### Required action
Across the whole listing, copy out every line that includes the string "right".

------------

Definition act (e : Effect) (file : Path) (data : Bytes) (h : HostFs) : Io Outcome :=
  if decide (effect_operation e = "write") then write_effect e file data h
  else if decide (effect_operation e = "append") then append_effect e file data h
  else remove_effect e file h.

(** The branch of [dispatch] for an effect whose path is authorized. *)
Definition dispatch_effect (fiber : option FiberId) (name : option string) (operation path key : string)
    (data : Bytes) (file : Path) (h : HostFs) : Io Outcome :=
  match recorded fiber key h with
  | Some id => Ret (Ok id, h, [])
  | None =>
      act (MkEffect fiber operation
             (MkHeader (trim_start slash path) key (owner_number fiber) (default "" name) operation) path)
        file data h
  end.

(** ** Consuming an inverse *)

Section Undo.
Context `{Links, Utf8}.

Definition failed (e : IoError) : KernelError := refusal EffectFailed (io_text e).

Definition answered (r : result Reply IoError) : result () KernelError :=
  match r with Ok _ => Ok () | Err refused => Err (failed refused) end.

Definition apply_inverse (root : Path) (r : SpillRecord) : Io (result () KernelError) :=
  match resolve root (label (header r)) with
  | Err refused => Ret (Err (refused_error refused))
  | Ok file =>
      match prior r with
      | PriorAbsent =>
          Do (RemoveFile file) (fun r =>
            Ret match r with Ok _ | Err IoNotFound => Ok () | Err refused => Err (failed refused) end)
      | PriorContent bytes =>
          let write := Do (OverwriteFile file bytes) (fun r => Ret (answered r)) in
          match parent file with
          | Some dir =>
              Do (CreateDirs dir) (fun r => match r with Ok _ => write | Err refused => Ret (Err (failed refused)) end)
          | None => write
          end
      | PriorLength n => Do (SetLen file n) (fun r => Ret (answered r))
      end
  end.

Definition withdraw_effect (id : Z) (h : HostFs) : Io (result () KernelError * HostFs) :=
  match retained_at id (index h) with
  | None => Ret (Err (no_effect id), h)
  | Some r =>
      if consumed r then Ret (Ok (), h)
      else
        io_bind (load (store h) id) (fun loaded =>
          match loaded with
          | Err error => Ret (Err error, h)
          | Ok record =>
              io_bind (apply_inverse (root h) record) (fun applied =>
                match applied with
                | Err error => Ret (Err error, h)
                | Ok _ => reclaim id h
                end)
          end)
  end.
End Undo.

(** ** No crash loses an inverse *)

Lemma parent_child dir name : parent (dir ++ [Normal name]) = Some dir.
Proof. unfold parent. rewrite reverse_app. simpl. by rewrite reverse_involutive. Qed.

Lemma parent_staged p dir : parent p = Some dir -> parent (staged_beside p) = Some dir.
Proof. intros Hp. unfold staged_beside, with_file_name. rewrite Hp. apply parent_child. Qed.

Section Effects.
Context (may_fail : FsOp -> Prop) (h : HostFs) (e : Effect) (file dir : Path) (old : option Bytes) (p : Prior).
Hypothesis file_in_dir : parent file = Some dir.
(** Guests never reach the store. *)
Hypothesis store_apart : dir <> store h.
(** A failed sync of the file's own directory is answered as if nothing had
    been renamed. *)
Hypothesis dir_syncs : ~ may_fail (SyncDir dir).
Hypothesis id_fresh : Forall (fun r => r.1 <> next_id h) (index h).

Abbreviation spill := (spill_path (store h) (next_id h)).
Abbreviation inverse := (encode_record (MkSpillRecord (effect_header e) p)).

Lemma parent_spill : parent spill = Some (store h).
Proof. apply parent_child. Qed.

Lemma paths_differ a b da db : parent a = Some da -> parent b = Some db -> da <> db -> a <> b.
Proof. intros Ha Hb Hne ->. congruence. Qed.

(** The file still holds its prior, or the inverse that restores it does. *)
Definition recoverable (new : option Bytes) (d : Disk) : Prop :=
  settled d file old \/ (settled d spill (Some inverse) /\ between d file old new).

(** What an effect's mutation has to keep. *)
Definition moved (new : option Bytes) (r : result () IoError) (d : Disk) : Prop :=
  settled d spill (Some inverse) /\
  match r with
  | Ok _ => between d file old new /\ cache d !! file = new
  | Err _ => settled d file old
  end.

Definition mutates (new : option Bytes) (m : Io (result () IoError)) : Prop :=
  forall d, settled d file old -> settled d spill (Some inverse) -> wp may_fail (recoverable new) (moved new) m d.

(** What an effect answers, and what its answer stands for. *)
Definition landed (new : option Bytes) (o : Outcome) (d : Disk) : Prop :=
  root o.1.2 = root h /\ store o.1.2 = store h /\
  match o.1.1 with
  | Ok id =>
      id = next_id h /\ settled d spill (Some inverse) /\ between d file old new /\ cache d !! file = new /\
      index o.1.2 = index h ++ [(id, MkRetained (effect_header e) false)] /\
      o.2 = [(EffectRegistered (effect_label (effect_operation e) (effect_path e) id), by_fiber e)]
  | Err _ => settled d file old /\ index o.1.2 = index h
  end.

Lemma retain_wp d (new : option Bytes) :
  settled d file old -> settled d spill None ->
  wp may_fail (recoverable new)
    (fun r d' => settled d' file old /\
      match r.1 with
      | Ok id => id = next_id h /\ settled d' spill (Some inverse)
      | Err _ => True
      end /\ root r.2 = root h /\ store r.2 = store h /\
      index r.2 = match r.1 with Ok id => index h ++ [(id, MkRetained (effect_header e) false)] | Err _ => index h end)
    (retain (effect_header e) p h) d.
Proof.
  intros Hf Hs. unfold retain, take_id, persist. cbn [store]. apply wp_bind, wp_bind.
  assert (spill <> file /\ staged_beside spill <> file) as [Hne1 Hne2].
  { split; eapply paths_differ; try done; try apply parent_spill; apply parent_staged, parent_spill. }
  assert (Disk.apart spill d d) as Hap by (intros q v w _ _; done).
  eapply wp_mono; [| |apply (commit_atomic_wp may_fail spill (store h) inverse None d parent_spill d Hs Hap)].
  - intros d' [_ Hap']. left. by apply Hap'.
  - intros [[]|error] d' [Hap' Hr].
    + assert (settled d' file old) as Hf' by by apply Hap'.
      apply wp_ret; [by left|]. apply wp_ret; [by left|]. simpl. done.
    + assert (settled d' file old) as Hf' by by apply Hap'.
      apply wp_ret; [by left|]. apply wp_ret; [by left|]. simpl. done.
Qed.


Lemma file_ne_spill : file <> spill.
Proof. eapply paths_differ; [done|apply parent_spill|done]. Qed.

(** An operation that touches neither the file nor the inverse. *)
Lemma wp_quiet {A} op (next : result Reply IoError -> Io A) new post d :
  touches op = [] -> settled d file old -> settled d spill (Some inverse) ->
  (forall r d', settled d' file old -> settled d' spill (Some inverse) ->
    (forall reply, r = Ok reply -> perform op d = (Ok reply, d')) -> wp may_fail (recoverable new) post (next r) d') ->
  wp may_fail (recoverable new) post (Do op next) d.
Proof.
  intros Hq Hf Hs Hn. split; [by left|]. intros r d' Hstep.
  assert (forall q, kept d d' q) as Hk by (intros q; eapply step_kept; [done|]; rewrite Hq; apply not_elem_of_nil).
  apply Hn; [by eapply kept_settled..|]. intros reply ->. by eapply step_Ok.
Qed.

Lemma mutates_after_parents new m : mutates new m -> mutates new (create_parent file m).
Proof.
  intros Hm d Hf Hs. unfold create_parent. rewrite file_in_dir. apply wp_quiet; [done..|].
  intros [reply|error] d' Hf' Hs' _; [by apply Hm|]. apply wp_ret; [by left|done].
Qed.

Lemma commit_mutates bytes : mutates (Some bytes) (commit_atomic file bytes).
Proof.
  intros d Hf Hs. assert (Disk.apart file d d) as Hap by (intros q v w _ _; done).
  assert (spill <> file /\ spill <> staged_beside file) as [Hne1 Hne2].
  { split; [by apply not_eq_sym, file_ne_spill|]. eapply paths_differ; [apply parent_spill|by apply parent_staged|done]. }
  assert (forall d', Disk.apart file d d' -> settled d' spill (Some inverse)) as Hkeep.
  { intros d' Hap'. eapply (proj1 (Hap' _ _ None Hne1 Hne2)); exact Hs. }
  eapply wp_mono; [| |apply (commit_atomic_wp may_fail file dir bytes old d file_in_dir d Hf Hap)].
  - intros d' [Hb Hap']. right. split; [by apply Hkeep|done].
  - intros [[]|error] d' [Hap' Hr]; (split; [by apply Hkeep|]).
    + split; [by apply settled_between_r|apply Hr].
    + by destruct Hr as [?|[? _]].
Qed.

Lemma append_mutates data :
  mutates (Some (default [] old ++ data)) (Do (ReadFile file) (fun r =>
    match r with
    | Ok (Content bytes) => commit_atomic file (bytes ++ data)
    | Err IoNotFound => commit_atomic file data
    | Ok _ => Ret (Err IoNotFound)
    | Err refused => Ret (Err refused)
    end)).
Proof.
  intros d Hf Hs. split; [by left|]. intros r d' Hstep.
  assert (kept d d' file /\ kept d d' spill) as [Hk1 Hk2] by (split; (eapply step_kept; [done|apply not_elem_of_nil])).
  assert (settled d' file old /\ settled d' spill (Some inverse)) as [Hf' Hs'] by (split; by eapply kept_settled).
  destruct Hf as (_ & Hc & _). inversion Hstep as [Hr Hd|text Hfail Hr Hd| |]; subst; [| |done..].
  - simpl. rewrite Hc. clear Hc Hk1 Hk2 Hstep. generalize (commit_mutates (default [] old ++ data) d). unfold moved, recoverable. destruct old as [bytes|]; intros Hm; by apply Hm.
  - apply wp_ret; [by left|done].
Qed.

Lemma remove_mutates : mutates None (attempt (RemoveFile file) (fun _ => Ret (Ok ()))).
Proof.
  intros d Hf Hs. split; [by left|]. intros r d' Hstep.
  assert (settled d' spill (Some inverse)) as Hs'.
  { eapply kept_settled; [|done]. eapply step_kept; [done|]. intros Heq%list_elem_of_singleton. by apply file_ne_spill. }
  destruct r as [reply|error].
  - eapply step_Ok in Hstep. simpl in Hstep. destruct Hf as (Hd & Hc & Hst).
    assert (between d' file old None /\ cache d' !! file = None) as [Hb Hn].
    { destruct (cache d !! file); [injection Hstep as _ <-|done]. simpl. rewrite lookup_delete_eq.
      split; [|done]. split_and!; simpl; [set_solver|right; apply lookup_delete_eq|by left]. }
    apply wp_ret; [by right|done].
  - assert (settled d' file old) as Hf' by (eapply kept_settled; [|done]; eapply step_Err; [done|by left|by left]).
    apply wp_ret; [by left|done].
Qed.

------------

### Result of this task
  - intros d' [Hb Hap']. right. split; [by apply Hkeep|done].
      split; [|done]. split_and!; simpl; [set_solver|right; apply lookup_delete_eq|by left]. }
    apply wp_ret; [by right|done].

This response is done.